第5話 何も知らない少年
「……あなた、バス停も知らないの?」
思わず出た言葉だった。
この現代社会で、バス停を知らない人間が存在するとは思っていなかった。
冗談か、何かの比喩か。
そう疑いたくなるほど、結月には信じがたい。
そもそも――この少年は、どうやって学校まで通っているのだろう。
疑問が、次々と浮かんでくる。
「ああ。それはいったい何なんだ。教えてくれ」
御影は、困った様子もなく、ただ純粋に問い返してきた。
知らないから聞く。
それだけの態度。
……なるほど。
山原が、この役目を私に投げた理由が、よく分かった。
これは、投げたくなる。間違いなく。
一般常識を知らない、というレベルじゃない。
根本から抜け落ちている。
――どうやって、今まで生きてきたの?
喉元まで出かかった言葉を飲み込み、代わりに結月は問いを投げた。
「……あなた、ここまでどうやって来たのよ?」
霧ヶ峰高校は、山の上にある。
下町まではそれなりの距離があり、徒歩で行き来するような場所じゃない。自転車で通っている生徒もいるが――目の前の少年は、どう見ても自転車に乗れるようには見えなかった。というより、そもそも持っていなさそうだ。
「歩いてきたんだ。……一時間くらいかかったかな」
――は?
結月の思考が、一瞬止まる。
一時間? 徒歩で?
何を言っているんだ、この少年は。
一体、どこから通っているというのか。
「……どこに住んでいるのよ。
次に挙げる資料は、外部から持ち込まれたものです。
Record grouped_inv (atoms : list ContextualAtom) (gr : Grouped) : Prop := {
  gv_group sk auth group : gr_auto gr !! (sk, auth) = Some group → group_inv atoms sk auth group;
  gv_auto atom : atom ∈ atoms → a_routing atom = Auto →
    ∃ sk X group, skeleton_of (a_filter atom) = Some (sk, X) ∧
      gr_auto gr !! (sk, a_authenticate_as atom) = Some group ∧
      g_authors_by_demand group !! demand_for_atom atom = Some X ∧
      (f_authors (a_filter atom) = None → g_unbounded group = true);
  gv_exact atom relays : (atom, relays) ∈ gr_exact gr ↔
    atom ∈ atoms ∧ ∃ l, a_routing atom = Explicit l ∧ relays = list_to_set l
}.

Lemma dom_foldl_insert {A} (f : gmap PublicKey A → PublicKey → A) (l : list PublicKey) m :
  dom (foldl (λ m a, <[a := f m a]> m) m l) = dom m ∪ list_to_set l.
Proof.
  revert m. induction l as [|a l IH]; intros m; simpl; [set_solver|]. rewrite IH, dom_insert_L. set_solver.
Qed.

Lemma list_to_set_ordered {A} `{OrdLaws A, Countable A} (X : gset A) :
  (list_to_set (ordered X) : gset A) = X.
Proof. apply set_eq. intros x. by rewrite elem_of_list_to_set, elem_of_ordered. Qed.

(** Adding an atom to the group of its skeleton. *)
Lemma group_inv_add atoms sk auth group atom X :
  group_inv atoms sk auth group ∨ group = group_default →
  a_routing atom = Auto → a_authenticate_as atom = auth →
  skeleton_of (a_filter atom) = Some (sk, X) →
  group_inv (atoms ++ [atom]) sk auth (add_to_group atom X group).
Proof.
  intros Hg Hr Ha Hsk. pose proof (skeleton_of_Some _ _ _ Hsk) as [-> _].
  assert (dom (g_evidence_by_author group) = g_authors group ∧
          g_demands group = dom (g_authors_by_demand group)) as [Hev Hd].
  { destruct Hg as [Hg| ->]; [by split; apply Hg|]. simpl. by rewrite !dom_empty_L. }
  assert (∀ d Y, g_authors_by_demand group !! d = Some Y →
    Y ⊆ g_authors group ∧
    ∃ b, b ∈ atoms ∧ a_routing b = Auto ∧ a_authenticate_as b = auth ∧ d = demand_for_atom b ∧
         skeleton_of (a_filter b) = Some (mkSkeleton (set_authors None (a_filter atom)), Y)) as Hown.
  { intros d Y HY. destruct Hg as [Hg| ->]; [by apply Hg|]. simpl in HY. by rewrite lookup_empty in HY. }
  split; simpl.
  - done.
  - by rewrite dom_foldl_insert, Hev, list_to_set_ordered.
  - by rewrite dom_insert_L, Hd.
  - intros d Y. rewrite lookup_insert_Some. intros [[<- <-]|[_ (HY & b & ? & ?)%Hown]].
    + split; [set_solver|]. exists atom. split_and!; try done. apply elem_of_app. right. by left.
    + split; [set_solver|]. exists b. split; [by apply elem_of_app; left|done].
  - intros a [Hin|Hin]%elem_of_union.
    + destruct Hg as [Hg| ->]; [|simpl in Hin; by apply not_elem_of_empty in Hin].
      destruct (gi_author _ _ _ _ Hg a Hin) as (d & Y & HY & HaY).
      destruct (decide (d = demand_for_atom atom)) as [->|].
      * exists (demand_for_atom atom), X. rewrite lookup_insert_eq. split; [done|].
        destruct (Hown _ _ HY) as (_ & b & _ & _ & _ & Heq%demand_for_atom_inj & Hb).
        destruct Heq as (Heq & _). rewrite <-Heq, Hsk in Hb. by simplify_eq.
      * exists d, Y. by rewrite lookup_insert_ne.
    + exists (demand_for_atom atom), X. by rewrite lookup_insert_eq.
Qed.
一時間ってことは、欠町かしら?」
そう問いかけると、朔也は少し考え込むように視線を泳がせた。
「たしかー……」
間延びした声。
嫌な予感が、確信に変わりつつある。
「たぶん、そうだと思う。確か、住民票を登録したときに、そう書いたよ」
――住民票。
結月は、頭の奥がずきりと痛むのを感じた。
住所を「覚えていない」ことも異常だが、住んでいる場所を“書いたかどうか”でしか認識していないのが、なおさらおかしい。
これはもう、放っておけるレベルじゃない。
「……いいわ」
結月は深く息を吐き、結論を出す。
「今日から、バスを使いなさい。その使い方も――今日、ちゃんと教えるわ」
それは助言というより、半ば命令だった。
こうして私は、この常識知らずの少年に、一から百まで教える羽目になった。
最悪だわ。
バスの乗り方はもちろん、買い物の仕方も知らない。
貨幣の価値すら曖昧で、値札を見ても首を傾げる始末だ。
今までお金とは無縁の生活をしていた?
――どこの原始人よ。
しかも、話を聞く限り、今は一人暮らしをしているらしい。
じゃあ、どうやって生活しているのか。
そこを突っ込めば突っ込むほど、説明が追いつかなくなる。
おかしい。
全部がおかしい。
なんなんだ、この少年は。
そうこうしているうちに、空はすっかり夕方の色に染まっていた。
土曜日は、完全に潰れた。
ルームシェアしている同居人に、小言を言われる光景が目に浮かぶ。
――ああ、頭が痛い。
せめて機嫌取りくらいはしておかないと。
結月はため息をつきながら、思考を切り替える。
お土産を買って帰ろう。
ケーキでも買っていけば、少しは許してくれるはずだ。
最後に地元のスーパーに寄って――
そこで、この少年ともおさらば。
そう思いながら、結月は足を向けた。
「今日は、ここまでで終わりよ」
結月は足を止め、振り返らずに言った。
「このスーパー、あなたの住んでいるアパートから近いでしょ。今後はここを使いなさい。利用の仕方は、さっきのコンビニと同じ。あとは自分でやって、学ぶこと」
朔也は、説明と説明のあいだに余計な口を挟まない。
それは、今日一日付き合ってきて分かった、数少ない“評価できる点”だった。
聞いたことを自分の中で噛み砕き、それでも理解できない部分だけを、きちんと質問してくる。
頭の回転も、記憶力も悪くない。
――ただ、知らないだけ。
本当に、それだけなのが、逆に理解できない。
「わかった。ありがとう、相羽」
「気にしなくていいわ」
結月は即座に切り捨てる。
「それより、早く帰りなさい。あんまり暗くなってからだと、警察に補導されるわよ」
「よく分からないけど、分かったよ。すぐ帰る」
少し間を置いて、朔也は付け加えた。
「また、明日」
結月は、その言葉を遮るように言った。
「明日からは、話しかけてこないで」
はっきりと、冷たく。
「私たちは友達になったわけじゃない。今日のは、あくまで仕事。――それだけよ」
じゃあね。
そう言い残し、結月はスーパーの自動ドアの向こうへ消えていった。
背後で扉が閉まる音を、彼女は振り返らずに聞いていた。